- [Task to complete]:
Every line containing "Hkeep" should be identified and copied from the data below.

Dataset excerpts

Lemma wide_set_x r v h : in_u64 v → wide h → wide (set_x r v h).
Proof.
  intros Hv [Hx Hc]. split; [|intros []; [apply (Hc scause_r)|apply (Hc sepc_r)|apply (Hc stval_r)|apply (Hc sstatus_r)]].
  intros i. cbn. unfold insert, fn_insert. by case_decide.
Qed.

Lemma wide_step i h : small_instr i → wide h → wide (step i h).
Proof.
  intros Hi [Hx Hc]. pose proof (wrap_range 64).
  destruct i; cbn [step]; try apply wide_set_x; try done; unfold in_u64; auto with lia.
  - pose proof (load_le_range (ram h) (u64 (x h base + off)) 8). lia.
  - split; [done|]. intros []; try apply Hx; [apply (Hc scause_r)|apply (Hc stval_r)|apply (Hc sstatus_r)].
Qed.

Lemma wide_exec l h : Forall small_instr l → wide h → wide (exec l h).
Proof.
  intros Hl. revert h. induction Hl as [|i l Hi _ IH]; intros h Hh; [done|]. apply IH. by apply wide_step.
Qed.

Section frame.
Context (f : Z).
Hypothesis Hf : 0 <= f ∧ f + frame_size <= 2 ^ 64.

Lemma frame_address h n : x h sp = f → (n < 43)%nat → u64 (x h sp + slot n) = f + slot n.
Proof using Hf. intros -> Hn. unfold frame_size, slot in *. apply wrap_small. lia. Qed.

Lemma exec_save h r n : x h sp = f → (n < 43)%nat →
  step (save r n) h = set_ram (store_le (ram h) (f + slot n) 8 (x h r)) h.
Proof using Hf. intros Hsp Hn. cbn. by rewrite frame_address. Qed.

Lemma exec_restore h r n : x h sp = f → (n < 43)%nat → step (restore r n) h = set_x r (word f h n) h.
Proof using Hf. intros Hsp Hn. cbn. by rewrite frame_address. Qed.

Lemma word_store h n v k :
  in_u64 v → word f (set_ram (store_le (ram h) (f + slot n) 8 v) h) k = if decide (k = n) then v else word f h k.
Proof.
  intros Hv. unfold word, slot. cbn [ram set_ram]. destruct (decide (k = n)) as [->|].
  - rewrite load_le_store_le_same. by apply Z.mod_small.
  - rewrite load_le_store_le_other; [done|]. lia.
Qed.

(** Registers go to their slots; nothing else moves. *)
Lemma exec_saves l h :
  x h sp = f → Forall (λ p, (p.2 < 43)%nat ∧ in_u64 (x h p.1)) l → NoDup l.*2 →
  let h' := exec ((λ p, save p.1 p.2) <$> l) h in
  x h' = x h ∧ (∀ c, read_csr c h' = read_csr c h) ∧
  (∀ p, p ∈ l → word f h' p.2 = x h p.1) ∧ (∀ n, (n ∉ l.*2)%nat → word f h' n = word f h n).
Proof using Hf.
  intros Hsp Hl. revert h Hsp Hl. induction l as [|[r n] l IH]; intros h Hsp Hl Hnd.
  { split_and!; [done|done|by intros p ?%elem_of_nil|done]. }
  apply Forall_cons in Hl as [[Hn Hr] Hl]. cbn in Hn, Hr. apply NoDup_cons in Hnd as [Hni Hnd]. cbn [fst snd] in Hni.
  cbn [fmap list_fmap exec foldl fst snd]. rewrite (exec_save h r n Hsp Hn).
  set (h1 := set_ram _ h). change (foldl _ h1 _) with (exec ((λ p, save p.1 p.2) <$> l) h1).
  destruct (IH h1) as (Hx & Hc & Hin & Hout); [done|done|done|].
  assert (∀ k, word f h1 k = if decide (k = n) then x h r else word f h k) as Hw by (intros k; by apply word_store).
  split_and!; [done|intros c; rewrite Hc; by destruct c| |].
  - intros p [-> |Hp]%elem_of_cons; [|by apply Hin]. cbn. rewrite Hout, Hw by done. by rewrite decide_True.
  - intros k Hk. cbn in Hk. apply not_elem_of_cons in Hk as [Hkn Hk]. rewrite Hout, Hw by done. by rewrite decide_False.
Qed.

(** The three registers of the trap go to the frame through [t0] to [t2]. *)
Lemma trap_registers_spec h :
  x h sp = f → (∀ c, in_u64 (read_csr c h)) →
  let h' := exec (get_push_trap_registers t0 t1 t2) h in
  x h' = <[t2 := stval h]> (<[t1 := sepc h]> (<[t0 := scause h]> (x h))) ∧
  (∀ c, read_csr c h' = read_csr c h) ∧
  word f h' 32 = scause h ∧ word f h' 33 = sepc h ∧ word f h' 34 = stval h ∧
  ∀ n, (n < 32 ∨ 34 < n)%nat → word f h' n = word f h n.
Proof using Hf.
  intros Hsp Hc. pose proof (Hc scause_r) as H0. pose proof (Hc sepc_r) as H1. pose proof (Hc stval_r) as H2.
  cbn in H0, H1, H2. unfold get_push_trap_registers. rewrite !exec_cons, exec_nil.
  assert (∀ r v g, (r ≠ sp)%nat → x g sp = f → x (set_x r v g) sp = f) as Hkeep
    by (intros r v g Hr Hg; cbn; by rewrite fn_lookup_insert_ne).
  change (step (Csrr t0 scause_r) h) with (set_x t0 (scause h) h).
  rewrite (exec_save (set_x t0 (scause h) h)) by (try apply Hkeep; done || lia).
  set (g1 := set_ram _ (set_x t0 _ h)). assert (x g1 sp = f) as Hg1 by (by apply Hkeep).
  change (step (Csrr t1 sepc_r) g1) with (set_x t1 (sepc h) g1).
  rewrite (exec_save (set_x t1 (sepc h) g1)) by (try apply Hkeep; done || lia).
  set (g2 := set_ram _ (set_x t1 _ g1)). assert (x g2 sp = f) as Hg2 by (by apply Hkeep).
  change (step (Csrr t2 stval_r) g2) with (set_x t2 (stval h) g2).
  rewrite (exec_save (set_x t2 (stval h) g2)) by (try apply Hkeep; done || lia).
  assert (∀ g r v k, word f (set_x r v g) k = word f g k) as Hw by done.
  split; [done|]. split; [by intros []|].
  unfold g2, g1. cbn [x set_x set_ram]. rewrite !fn_lookup_insert.
  split_and!; repeat (rewrite word_store by done; cbn [decide]; rewrite ?Hw); try done.
  intros n Hn. repeat (rewrite word_store by done; rewrite decide_False by lia; rewrite ?Hw). done.
Qed.

(** Registers come back from their slots; the stack pointer's own slot holds
    the address of the frame. *)
Lemma exec_restores l h :
  x h sp = f → word f h 2 = f → Forall (λ i, (i < 43)%nat) l →
  let h' := exec ((λ i, restore i i) <$> l) h in
  (∀ i, x h' i = if decide (i ∈ l) then word f h i else x h i) ∧ ram h' = ram h ∧
  (∀ c, read_csr c h' = read_csr c h).
Proof using Hf.
  intros Hsp H2 Hl. revert h Hsp H2. induction Hl as [|r l Hr Hl IH]; intros h Hsp H2.
  { split_and!; [|done|done]. intros i. rewrite decide_False; [done|]. apply not_elem_of_nil. }
  cbn [fmap list_fmap exec foldl]. rewrite exec_restore by done.
  set (h1 := set_x r _ h). change (foldl _ h1 _) with (exec ((λ i, restore i i) <$> l) h1).
  assert (∀ i, x h1 i = if decide (i = r) then word f h r else x h i) as Hx1.
  { intros i. unfold h1. cbn [x set_x]. destruct (decide (i = r)) as [->|].
    - by rewrite fn_lookup_insert.
    - by rewrite fn_lookup_insert_ne. }
  destruct (IH h1) as (Hx & Hram & Hc).
  { rewrite Hx1. destruct (decide (sp = r)) as [<-|]; done. }
  { done. }
  split_and!; [|done|intros c; rewrite Hc; by destruct c].
  intros i. rewrite Hx, Hx1. change (word f h1 i) with (word f h i).
  destruct (decide (i ∈ l)).
  - rewrite decide_True; [done|]. by apply elem_of_cons; right.
  - destruct (decide (i = r)) as [->|Hir].
    + rewrite decide_True; [done|]. apply elem_of_cons. by left.
    + rewrite decide_False; [done|]. by rewrite elem_of_cons; intros [].
Qed.

(** Loads into other registers than the stack pointer. *)
Lemma exec_loads l h :
  x h sp = f → Forall (λ p, p.1 ≠ sp ∧ (p.2 < 43)%nat) l → NoDup l.*1 →
  let h' := exec ((λ p, restore p.1 p.2) <$> l) h in
  (∀ p, p ∈ l → x h' p.1 = word f h p.2) ∧ (∀ i, i ∉ l.*1 → x h' i = x h i) ∧ ram h' = ram h ∧
  (∀ c, read_csr c h' = read_csr c h).
Proof using Hf.
  intros Hsp Hl. revert h Hsp. induction Hl as [|[r n] l [Hr Hn] Hl IH]; intros h Hsp Hnd.
  { split_and!; [by intros p ?%elem_of_nil|done|done|done]. }
  apply NoDup_cons in Hnd as [Hni Hnd]. cbn [fst snd] in *.
  cbn [fmap list_fmap fst snd]. rewrite exec_cons, exec_restore by done.
  destruct (IH (set_x r (word f h n) h)) as (Hin & Hout & Hram & Hc); [|done|].
  { cbn. by rewrite fn_lookup_insert_ne. }
  split_and!; [|..|done|intros c; rewrite Hc; by destruct c].
  - intros p [->|Hp]%elem_of_cons; [|by apply Hin]. cbn [fst snd]. rewrite Hout by done. cbn. by rewrite fn_lookup_insert.
  - intros i Hi. cbn in Hi. apply not_elem_of_cons in Hi as [Hir Hi]. rewrite Hout by done. cbn. by rewrite fn_lookup_insert_ne.
Qed.

(** *** Leaving *)

Lemma return_address_spec h :
  x h sp = f →
  let cause := word f h 32 in let pc := word f h 33 in let h' := return_address h in
  sepc h' = (if cause =? 8 then u64 (pc + 4) else pc) ∧ x h' t5 = cause ∧ x h' t6 = 8 ∧ ram h' = ram h ∧
  ∀ i, i ≠ t1 → i ≠ t5 → i ≠ t6 → x h' i = x h i.
Proof using Hf.
  intros Hsp cause pc. unfold return_address.
  assert (exec [restore t1 33; Li t6 8; restore t5 32] h = set_x t5 cause (set_x t6 8 (set_x t1 pc h))) as ->.
  { rewrite !exec_cons, exec_nil, (exec_restore h) by (done || lia).
    change (step (Li t6 8) ?g) with (set_x t6 8 g). rewrite exec_restore; [done| |lia].
    cbn. by rewrite !fn_lookup_insert_ne. }
  set (h1 := set_x t5 cause _). assert (x h1 t5 = cause ∧ x h1 t6 = 8 ∧ x h1 t1 = pc) as (H30 & H31 & H6) by done.
  rewrite H30, H31. destruct (cause =? 8); (split_and!; [done..|]); intros i H1 H2 H3; cbn;
    by rewrite !fn_lookup_insert_ne by done.
Qed.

- [Answer to this problem]:
  assert (∀ r v g, (r ≠ sp)%nat → x g sp = f → x (set_x r v g) sp = f) as Hkeep
  rewrite (exec_save (set_x t0 (scause h) h)) by (try apply Hkeep; done || lia).
  set (g1 := set_ram _ (set_x t0 _ h)). assert (x g1 sp = f) as Hg1 by (by apply Hkeep).
  rewrite (exec_save (set_x t1 (sepc h) g1)) by (try apply Hkeep; done || lia).
  set (g2 := set_ram _ (set_x t1 _ g1)). assert (x g2 sp = f) as Hg2 by (by apply Hkeep).
  rewrite (exec_save (set_x t2 (stval h) g2)) by (try apply Hkeep; done || lia).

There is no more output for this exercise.